Task instructions
What do the lines say, reproduced word for word, from the first of the entries below through the line bearing "eexists _, m."?

Supplied material
Lemma matcher_routeId (m : HeaderMatcher) : index_key HeaderMatcherTable "routeId" m = Some [VInt (HeaderMatcher_RouteId m)].
Proof. by destruct m. Qed.
Lemma route_key (r : Route) : id_key RouteTable r = [VInt (Route_Id r)].
Proof. by destruct r. Qed.

Lemma FindHeaderMatcherByRouteId_in_tx id w db :
  in_tx w db ->
  exists l, FindHeaderMatcherByRouteId InTx id w = (Ok l, w) /\ (hasLocalDevHeaderMatcher l = true <-> local_dev db id).
Proof.
  intros Hw. destruct (FindByIndex_in_tx HeaderMatcherTable "routeId" [VInt id] w db Hw) as (l & El & _ & Hl); [done..|].
  exists l. split; [exact El|]. unfold local_dev, hasLocalDevHeaderMatcher. rewrite existsb_exists. split.
  - intros (m & Hm & Hd). apply list_elem_of_In, Hl in Hm as [Hrow Hi].
    pose proof (eq_trans (eq_sym (matcher_routeId m)) Hi) as Hid. injection Hid as Hid.
    apply andb_true_iff in Hd as [Hd Hn]. apply String.eqb_eq in Hn.
    eexists _, m. split; [exact Hrow|]. by split_and!.
  - intros (k & m & Hrow & Hid & Hn & Hd). exists m. unfold localDevNamespacePostfix, namespaceHeader. rewrite Hd, Hn. split; [|done].
    apply list_elem_of_In, Hl. split; [exact (row_key HeaderMatcherTable _ _ _ Hrow)|]. rewrite <- Hid. apply matcher_routeId.
Qed.

(** What the cascade removes from the tables of routes and matchers. *)
Lemma DeleteRouteCascade_in_tx (r : Route) w db :
  in_tx w db ->
  exists w' db', DeleteRouteCascade InTx r w = (Ok tt, w') /\ in_tx w' db' /\
    (forall k x, route_rows db' !! k = Some x <-> route_rows db !! k = Some x /\ k <> [VInt (Route_Id r)]) /\
    (forall k m, matcher_rows db' !! k = Some m <-> matcher_rows db !! k = Some m /\ HeaderMatcher_RouteId m <> Route_Id r).
Proof.
  intros Hw. unfold DeleteRouteCascade, DeleteHeaderMatchersByRouteId, DeleteRetryPolicyByRouteId, DeleteHashPolicyByRouteId,
    DeleteStatefulSessionConfig, DeleteRouteById.
  destruct (DeleteAll_in_tx HeaderMatcherTable "routeId" [VInt (Route_Id r)] w db Hw) as (n1 & db1 & E1 & R1 & F1); [done..|].
  destruct (DeleteAll_others RetryPolicyTable "routeId" [VInt (Route_Id r)] _ db1 (in_tx_set db1 w)) as (n2 & db2 & E2 & F2); [done..|].
  destruct (DeleteAll_others HashPolicyTable "routeId" [VInt (Route_Id r)] _ db2 (in_tx_set db2 w)) as (n3 & db3 & E3 & F3); [done..|].
  destruct (DeleteById_in_tx StatefulSessionTable [VInt (Route_StatefulSessionId r)] _ db3 (in_tx_set db3 w)) as (db4 & E4 & _ & F4); [done..|].
  destruct (DeleteById_in_tx RouteTable [VInt (Route_Id r)] _ db4 (in_tx_set db4 w)) as (db5 & E5 & R5 & F5); [done..|].
  rewrite !set_tx_set_tx in *. exists (set_tx (Some (db5, true)) w), db5. split_and!; [|done|..].
  - unfold bind. rewrite E1, E2. unfold ret. rewrite E3, E4. exact E5.
  - intros k x. rewrite R5, lookup_delete_Some, F4, F3, F2, F1 by done. split; intros [? ?]; by split.
  - intros k m. rewrite F5, F4, F3, F2, R1 by done. rewrite matcher_routeId. split; intros [? Hn]; (split; [done|]); congruence.
Qed.

Lemma cleanup_routes_loop (l : list Route) w db :
  in_tx w db -> NoDup (Route_Id <$> l) ->
  exists w' db', for_each l (cleanup_route InTx) w = (Ok tt, w') /\ in_tx w' db' /\
    (forall k x, route_rows db' !! k = Some x <->
       route_rows db !! k = Some x /\ ~ exists r, r ∈ l /\ k = [VInt (Route_Id r)] /\ local_dev db (Route_Id r)) /\
    (forall k m, matcher_rows db' !! k = Some m <->
       matcher_rows db !! k = Some m /\ ~ exists r, r ∈ l /\ HeaderMatcher_RouteId m = Route_Id r /\ local_dev db (Route_Id r)).
Proof.
  revert w db. induction l as [|r l IH]; intros w db Hw Hnd.
  - exists w, db. split_and!; [done..| |]; intros; split; [|tauto| |tauto]; intros Hx; (split; [done|]); by intros (r & ?%elem_of_nil & _).
  - rewrite fmap_cons, NoDup_cons in Hnd. destruct Hnd as [Hr Hnd].
    destruct (FindHeaderMatcherByRouteId_in_tx (Route_Id r) w db Hw) as (ms & Em & Hms).
    assert (cleanup_route InTx r w = (if hasLocalDevHeaderMatcher ms
      then wrap_err "error at deleting localDev route" (DeleteRouteCascade InTx (r <| Route_HeaderMatchers := ms |>)) else ret tt) w) as Estep.
    { unfold cleanup_route, bind, wrap_err at 1. by rewrite Em. }
    simpl. unfold bind. rewrite Estep.
    destruct (hasLocalDevHeaderMatcher ms) eqn:Ed.
    + destruct (DeleteRouteCascade_in_tx (r <| Route_HeaderMatchers := ms |>) w db Hw) as (w1 & db1 & E1 & Hw1 & R1 & M1).
      change (Route_Id (r <| Route_HeaderMatchers := ms |>)) with (Route_Id r) in *.
      destruct (IH w1 db1 Hw1 Hnd) as (w' & db' & El & Hw' & R' & M').
      assert (forall id, id <> Route_Id r -> local_dev db1 id <-> local_dev db id) as Hdev.
      { intros id Hid. unfold local_dev. setoid_rewrite M1. split.
        - intros (k & m & [? ?] & ? & ? & ?). by exists k, m.
        - intros (k & m & ? & ? & ? & ?). exists k, m. split_and!; try done. congruence. }
      assert (forall s, s ∈ l -> Route_Id s <> Route_Id r) as Hne.
      { intros s Hs He. apply Hr. rewrite <- He. by apply list_elem_of_fmap_2. }
      exists w', db'. unfold wrap_err. rewrite E1. split_and!; [exact El|done|..].
      * intros k x. rewrite R', R1. setoid_rewrite elem_of_cons. split.
        -- intros [[Hx Hk] Hn]. split; [done|]. intros (s & [->|Hs] & Hs1 & Hs2); [done|]. apply Hn. exists s.
           split_and!; [done..|]. apply Hdev; [by apply Hne|done].
        -- intros [Hx Hn]. split_and!; [done| |].
           ++ intros Hk. apply Hn. exists r. split_and!; [by left|done|by apply Hms].
           ++ intros (s & Hs & Hs1 & Hs2). apply Hn. exists s. split_and!; [by right|done|]. apply Hdev; [by apply Hne|done].
      * intros k m. rewrite M', M1. setoid_rewrite elem_of_cons. split.
        -- intros [[Hx Hk] Hn]. split; [done|]. intros (s & [->|Hs] & Hs1 & Hs2); [done|]. apply Hn. exists s.
           split_and!; [done..|]. apply Hdev; [by apply Hne|done].
        -- intros [Hx Hn]. split_and!; [done| |].
           ++ intros Hk. apply Hn. exists r. split_and!; [by left|done|by apply Hms].
           ++ intros (s & Hs & Hs1 & Hs2). apply Hn. exists s. split_and!; [by right|done|]. apply Hdev; [by apply Hne|done].
    + destruct (IH w db Hw Hnd) as (w' & db' & El & Hw' & R' & M'). exists w', db'.
      assert (~ local_dev db (Route_Id r)) as Hnot by (by rewrite <- Hms).
      unfold ret. split_and!; [exact El|done|..]; intros k x; rewrite ?R', ?M'; setoid_rewrite elem_of_cons;
        split; intros [Hx Hn]; (split; [done|]); intros (s & Hs & Hs1 & Hs2); apply Hn.
      1,3: destruct Hs as [->|Hs]; [done|]; by exists s.
      all: exists s; split_and!; [by right|done..].
Qed.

Finished task
Lemma matcher_routeId (m : HeaderMatcher) : index_key HeaderMatcherTable "routeId" m = Some [VInt (HeaderMatcher_RouteId m)].
Proof. by destruct m. Qed.
Lemma route_key (r : Route) : id_key RouteTable r = [VInt (Route_Id r)].
Proof. by destruct r. Qed.

Lemma FindHeaderMatcherByRouteId_in_tx id w db :
  in_tx w db ->
  exists l, FindHeaderMatcherByRouteId InTx id w = (Ok l, w) /\ (hasLocalDevHeaderMatcher l = true <-> local_dev db id).
Proof.
  intros Hw. destruct (FindByIndex_in_tx HeaderMatcherTable "routeId" [VInt id] w db Hw) as (l & El & _ & Hl); [done..|].
  exists l. split; [exact El|]. unfold local_dev, hasLocalDevHeaderMatcher. rewrite existsb_exists. split.
  - intros (m & Hm & Hd). apply list_elem_of_In, Hl in Hm as [Hrow Hi].
    pose proof (eq_trans (eq_sym (matcher_routeId m)) Hi) as Hid. injection Hid as Hid.
    apply andb_true_iff in Hd as [Hd Hn]. apply String.eqb_eq in Hn.
    eexists _, m. split; [exact Hrow|]. by split_and!.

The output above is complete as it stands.